### DATA PROVIDED
Lemma bcast6_ends `{!KernelPipe K p0 p1} fuel sockfd n :
  alarm_due K is_select n (Cdeliver SIGALRM) → (S n < fuel)%nat →
  ends K (bcast6_replies fuel sockfd p0 p1).
Proof.
  intros Hdue Hf w. change (wp K (bcast6_replies fuel sockfd p0 p1) w (λ o _, o ≠ Diverge)).
  unfold bcast6_replies. wp_step. wp_step. cbn [bind_post].
  apply (wp_iter_count K (λ k _ w', piping p0 p1 n k w')); [left; split; [done|split; [done|lia]]| |].
  2:{ intros [] w1 [(_ & _ & Hn)|(_ & Hn & _)]; lia. }
  intros k [] w1 Hw1. unfold bcast6_round. wp_step. apply wp_pipe_alarm with (p0 := p0); [done|].
  intros w2 Hk2 Hs2. cbn [bind_post]. wp_step. wp_step. wp_step.
  destruct (piping_alarm _ _ _ _ _ _ Hdue Hw1 Hk2 Hs2) as [Hc2 Hst].
  set (rs := {[sockfd; p0]} : gset Z) in *. set (nfds := Z.max sockfd p0 + 1) in *.
  assert (Hp0 : p0 ∈ rs) by set_solver.
  pose proof (λ H, kernel_pipe (w_calls w2) nfds rs H Hp0) as Hpipe.
  set (cs3 := Cselect nfds rs ∅ None :: w_calls w2).
  assert (Hnext : ∀ e d w', keeps p0 p1 (World cs3 e d) w' →
    (if shows K cs3 (Cdeliver SIGALRM) then unread K p0 p1 (w_calls w') = true
     else w_calls w' = Cdeliver SIGALRM :: cs3) →
    unread K p0 p1 (w_calls w2) = true ∨ piping p0 p1 n (S k) w').
  { intros e d w' Hk' Hs'. destruct Hst as [Hu|[Ha Hlt]]; [by left|right].
    eapply (piping_next _ _ _ _ (World cs3 e d)); [by rewrite <- Hc2|done..]. }
  destruct (K (w_calls w2) (Cselect nfds rs ∅ None)) as [[[m rset] wset]|e] eqn:E; cbn [bind_post].
  - repeat wp_step. cbn [bind_post].
    apply wp_pipe_alarm with (p0 := p0); [done|]. intros w4 Hk4 Hs4.
    apply Hnext in Hk4; [|done..]. cbn [bind_post].
    wp_step. apply wp_replies with (p0 := p0) (p1 := p1); [done..|]. intros w5 Hk5 Ha5. cbn [bind_post].
    wp_if; [|wp_step; destruct Hk4 as [Hu|Hn]; [exfalso; by auto|by eapply piping_keeps]].
    wp_step. unfold Read. apply wp_or_err_sys. wp_step.
    destruct (K _ (Cread p0 1)); [by wp_step|by intros].
  - repeat wp_step. cbn [bind_post].
    apply wp_pipe_alarm with (p0 := p0); [done|]. intros w4 Hk4 Hs4.
    apply Hnext in Hk4; [|done..]. cbn [bind_post].
    wp_if; [|by apply wp_err_sys_ends]. wp_step. destruct Hk4 as [Hu|Hn]; [by destruct (Hpipe Hu)|done].
Qed.
End ends.


(** * A concrete kernel *)

(** The datagrams keep coming, and the alarm comes once, after the first. *)
Fixpoint fired (cs : list call) : bool :=
  match cs with
  | [] => false
  | Calarm _ :: _ => false
  | Cdeliver _ :: cs' => fired cs' ||
      bool_decide (1 <= count_since is_recvfrom cs' + count_since is_select cs')%nat
  | _ :: cs' => fired cs'
  end.

Definition one_alarm : kernel := λ cs c,
  match c with
  | Cdeliver _ =>
      if bool_decide (1 <= count_since is_recvfrom cs + count_since is_select cs)%nat && negb (fired cs)
      then 1%nat else 0%nat
  | Crecvfrom _ _ => ROk ([104], SaIn 13 [127; 0; 0; 1])
  | Cpselect _ rset _ _ _ =>
      if decide (1 <= count_since is_pselect cs)%nat then RErr EINTR else ROk (1, rset, ∅)
  | Cselect _ rset _ _ => ROk (2, rset, ∅)
  | Cwrite _ data => ROk (Z.of_nat (length data))
  | Cread _ _ => ROk [0]
  | Cfputs _ _ => true
  | Csigset _ => ROk 0
  | c => default_ans c
  end.

Lemma fired_arrived cs : arrived one_alarm cs = false → fired cs = false.
Proof.
  induction cs as [|c cs IH]; [done|]. intros Ha. cbn [arrived] in Ha.
  destruct c; cbn [fired]; try done;
    apply orb_false_elim in Ha as [Hs Ha]; try by apply IH.
  cbn [shows one_alarm] in Hs. rewrite (IH Ha) in Hs |- *. cbn [negb] in Hs. rewrite andb_true_r in Hs.
  by destruct (bool_decide (1 <= _)%nat).
Qed.

Lemma one_alarm_due p n c :
  (∀ cs, (n <= count_since p cs)%nat →
     (1 <= count_since is_recvfrom cs + count_since is_select cs)%nat) → c = Cdeliver SIGALRM →
  alarm_due one_alarm p n c.
Proof.
  intros Hp -> cs Hn Ha. cbn [shows one_alarm]. rewrite (fired_arrived _ Ha).
  rewrite (bool_decide_eq_true_2 (1 <= _)%nat) by by apply Hp. done.
Qed.

Lemma one_alarm_pipe p0 p1 : KernelPipe one_alarm p0 p1.
Proof. by intros cs nfds rset _ Hp. Qed.

Lemma one_alarm_pselect nfds rset wset t mask : alarm_due one_alarm is_pselect 1 (Cpselect nfds rset wset t mask).
Proof. intros cs Hn _. cbn [shows one_alarm]. by rewrite decide_True by done. Qed.

Lemma print_one_alarm w : print_reply [104] (SaIn 13 [127; 0; 0; 1]) one_alarm w =
  (Val tt, World (Cfputs 1 (str "from 127.0.0.1: h") :: w_calls w) (w_errno w) (w_daemon w)).
Proof. reflexivity. Qed.


(** * An alarm that is lost *)

(** A kernel under which the signal is handled only between the calls: no
    [recvfrom] is interrupted, since there is always a datagram to receive. *)
Class KernelBetween (K : kernel) (sockfd : Z) : Prop := {
  kb_recv cs n : ∃ l port a,
    K cs (Crecvfrom sockfd n) = ROk (l, SaIn port a) ∧ bytes a ∧ length a = 4%nat;
  kb_mask cs op : ∃ v, K cs (Csigset op) = ROk v
}.

Section lost.
Context (K : kernel) (sockfd : Z) `{!KernelBetween K sockfd}.
Context (n : nat) (Hdue : alarm_due K is_recvfrom n (Cdeliver SIGALRM)).

(** A round that goes round again, and that handles the alarm when it is due. *)
Definition goes_round (w : world) (o : outcome (unit + unit)) (w' : world) : Prop :=
  o = Val (inl tt) ∧
  count_since is_recvfrom (w_calls w') = S (count_since is_recvfrom (w_calls w)) ∧
  (arrived K (w_calls w) = true → arrived K (w_calls w') = true) ∧
  ((n <= count_since is_recvfrom (w_calls w))%nat → arrived K (w_calls w') = true).

(** The wait does not end, though the alarm has come. *)
Definition lost (fuel : nat) (o : outcome unit) (w' : world) : Prop :=
  o = Diverge ∧ ((n < fuel)%nat → arrived K (w_calls w') = true).

Lemma lost_iter fuel (body : M (unit + unit)) w :
  count_since is_recvfrom (w_calls w) = 0%nat → (∀ w1, wp K body w1 (goes_round w1)) →
  wp K (iter fuel (λ _, body) tt) w (lost fuel).
Proof using Type.
  intros H0 Hbody.
  apply (wp_iter_count K (λ k _ w', count_since is_recvfrom (w_calls w') = k ∧
    ((n < k)%nat → arrived K (w_calls w') = true))); [split; [done|lia]| |].
  - intros k [] w1 [Hk Ha]. eapply wp_mono; [apply Hbody|]. intros o w2 (-> & Hc & H1 & H2). cbn [bind_post].
    split; [by rewrite Hc, Hk|]. intros Hnk. apply H2. lia.
  - intros [] w1 [Hk Ha]. by split.
Qed.

Lemma arrived_cons c cs :
  (∀ sec, c ≠ Calarm sec) → arrived K cs = true → arrived K (c :: cs) = true.
Proof using Type.
  intros Hc Ha. destruct c; cbn [arrived]; try (by rewrite Ha, orb_true_r). by destruct (Hc sec).
Qed.

Lemma arrived_deliver cs :
  (n <= count_since is_recvfrom cs)%nat → arrived K (Cdeliver SIGALRM :: cs) = true.
Proof using Hdue.
  intros Hn. cbn [arrived]. destruct (arrived K cs) eqn:Ha; [by rewrite orb_true_r|].
  by rewrite (Hdue cs Hn Ha).
Qed.

(** The round, when its calls are known. *)
Lemma goes_round_calls w w' l :
  w_calls w' = l ++ w_calls w → count_since is_recvfrom (l ++ w_calls w) = S (count_since is_recvfrom (w_calls w)) →
  (∀ sec, Calarm sec ∉ l) →
  (∃ l1 l2, l = l1 ++ Cdeliver SIGALRM :: l2 ∧
     count_since is_recvfrom (l2 ++ w_calls w) = count_since is_recvfrom (w_calls w)) →
  goes_round w (Val (inl tt)) w'.
Proof using Hdue.
  intros Hw Hc Hna (l1 & l2 & -> & Hc2). unfold goes_round. rewrite Hw. clear Hw.
  assert (Happ : ∀ l0 cs, (∀ sec, Calarm sec ∉ l0) → arrived K cs = true → arrived K (l0 ++ cs) = true).
  { intros l0 cs. induction l0 as [|c l0 IH]; intros H Ha; [done|]. cbn [app]. apply arrived_cons.
    - intros sec ->. apply (H sec). by left.
    - apply IH; [|done]. intros sec Hin. apply (H sec). by right. }
  split; [done|]. split; [done|]. split; [by apply Happ|].
  intros Hn. rewrite <-app_assoc. apply Happ.
  - intros sec Hin. apply (Hna sec). apply elem_of_app. by left.
  - cbn [app]. apply arrived_deliver. by rewrite Hc2.
Qed.

Lemma wp_print_reply l port a w Q :
  bytes a → length a = 4%nat →
  (∀ t w', w_calls w' = Cfputs stdout t :: w_calls w → Q (Val tt) w') →
  wp K (print_reply l (SaIn port a)) w Q.
Proof using Type.
  intros Hb Hl Hf. destruct (sock_ntop4 a Hb Hl) as (t & Ht & _). unfold print_reply. wp_step.
  unfold Sock_ntop_host, sock_ntop_host. rewrite Ht. apply wp_or_err_sys. wp_step. cbn [bind_post].
  unfold printf, void. repeat wp_step. by eapply Hf.
Qed.

(** [Sigprocmask] succeeds. *)
Lemma wp_mask how set oset w Q :
  (∀ w', w_calls w' = Csigset (So_procmask how set oset) :: w_calls w → Q (Val tt) w') →
  wp K (Sigprocmask how set oset) w Q.
Proof using KernelBetween0.
  intros Hf. unfold Sigprocmask, void. wp_step. apply wp_or_err_sys. wp_step.
  destruct (kb_mask (w_calls w) (So_procmask how set oset)) as [v ->]. cbn [bind_post]. wp_step. by apply Hf.
Qed.

#[local] Ltac same_calls l :=
  apply (goes_round_calls _ _ l);
    [cbn [w_calls app] in *; congruence|reflexivity|intros sec; set_solver|].

Lemma bcast1_goes_round w : wp K (bcast1_round sockfd (mret tt)) w (goes_round w).
Proof using Type*.
  unfold bcast1_round, replied. repeat wp_step.
  match goal with |- context [K ?cs (Crecvfrom _ ?m)] =>
    destruct (kb_recv cs m) as (l & port & a & -> & Hb & Hl) end. cbn [bind_post].
  repeat wp_step. apply wp_print_reply; [done..|]. intros t w' Hw'. cbn [bind_post]. wp_step.
  same_calls [Cfputs stdout t; Crecvfrom sockfd MAXLINE; Cdeliver SIGALRM].
  by exists [Cfputs stdout t; Crecvfrom sockfd MAXLINE], [].
Qed.

Lemma bcast2_goes_round w :
  wp K (bcast1_round sockfd (sys (Csleep 1);; sys (Cdeliver SIGALRM);; mret tt)) w (goes_round w).
Proof using Type*.
  unfold bcast1_round, replied. repeat wp_step.
  match goal with |- context [K ?cs (Crecvfrom _ ?m)] =>
    destruct (kb_recv cs m) as (l & port & a & -> & Hb & Hl) end. cbn [bind_post].
  repeat wp_step. apply wp_print_reply; [done..|]. intros t w' Hw'. cbn [bind_post]. wp_step.
  same_calls [Cfputs stdout t; Cdeliver SIGALRM; Csleep 1; Crecvfrom sockfd MAXLINE; Cdeliver SIGALRM].
  by exists [Cfputs stdout t; Cdeliver SIGALRM; Csleep 1; Crecvfrom sockfd MAXLINE], [].
Qed.

Lemma bcast3_goes_round w : wp K (bcast3_round sockfd) w (goes_round w).
Proof using Type*.
  unfold bcast3_round, replied. wp_step. apply wp_mask. intros w1 Hw1. cbn [bind_post]. repeat wp_step.
  match goal with |- context [K ?cs (Crecvfrom _ ?m)] =>
    destruct (kb_recv cs m) as (l & port & a & -> & Hb & Hl) end. cbn [bind_post].
  repeat wp_step. apply wp_mask. intros w2 Hw2. cbn [w_calls bind_post] in *. repeat wp_step.
  apply wp_print_reply; [done..|]. intros t w' Hw'. cbn [bind_post]. wp_step.
  same_calls [Cfputs stdout t; Csigset (So_procmask SIG_BLOCK sigset_alrm 0); Cdeliver SIGALRM;
    Crecvfrom sockfd MAXLINE; Cdeliver SIGALRM; Csigset (So_procmask SIG_UNBLOCK sigset_alrm 0)].
  by exists [Cfputs stdout t; Csigset (So_procmask SIG_BLOCK sigset_alrm 0); Cdeliver SIGALRM;
    Crecvfrom sockfd MAXLINE], [Csigset (So_procmask SIG_UNBLOCK sigset_alrm 0)].
Qed.
End lost.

### EXERCISE DETAILS
Restate word for word the lines in the material above from the one with "count_since is_recvfrom (w_calls w') = S" to the one with "- intros k []"; both of those lines count, and nothing else does.

### SOLUTION TO THIS TASK
  count_since is_recvfrom (w_calls w') = S (count_since is_recvfrom (w_calls w)) ∧
  (arrived K (w_calls w) = true → arrived K (w_calls w') = true) ∧
  ((n <= count_since is_recvfrom (w_calls w))%nat → arrived K (w_calls w') = true).

(** The wait does not end, though the alarm has come. *)
Definition lost (fuel : nat) (o : outcome unit) (w' : world) : Prop :=
  o = Diverge ∧ ((n < fuel)%nat → arrived K (w_calls w') = true).

Lemma lost_iter fuel (body : M (unit + unit)) w :
  count_since is_recvfrom (w_calls w) = 0%nat → (∀ w1, wp K body w1 (goes_round w1)) →
  wp K (iter fuel (λ _, body) tt) w (lost fuel).
Proof using Type.
  intros H0 Hbody.
  apply (wp_iter_count K (λ k _ w', count_since is_recvfrom (w_calls w') = k ∧
    ((n < k)%nat → arrived K (w_calls w') = true))); [split; [done|lia]| |].
  - intros k [] w1 [Hk Ha]. eapply wp_mono; [apply Hbody|]. intros o w2 (-> & Hc & H1 & H2). cbn [bind_post].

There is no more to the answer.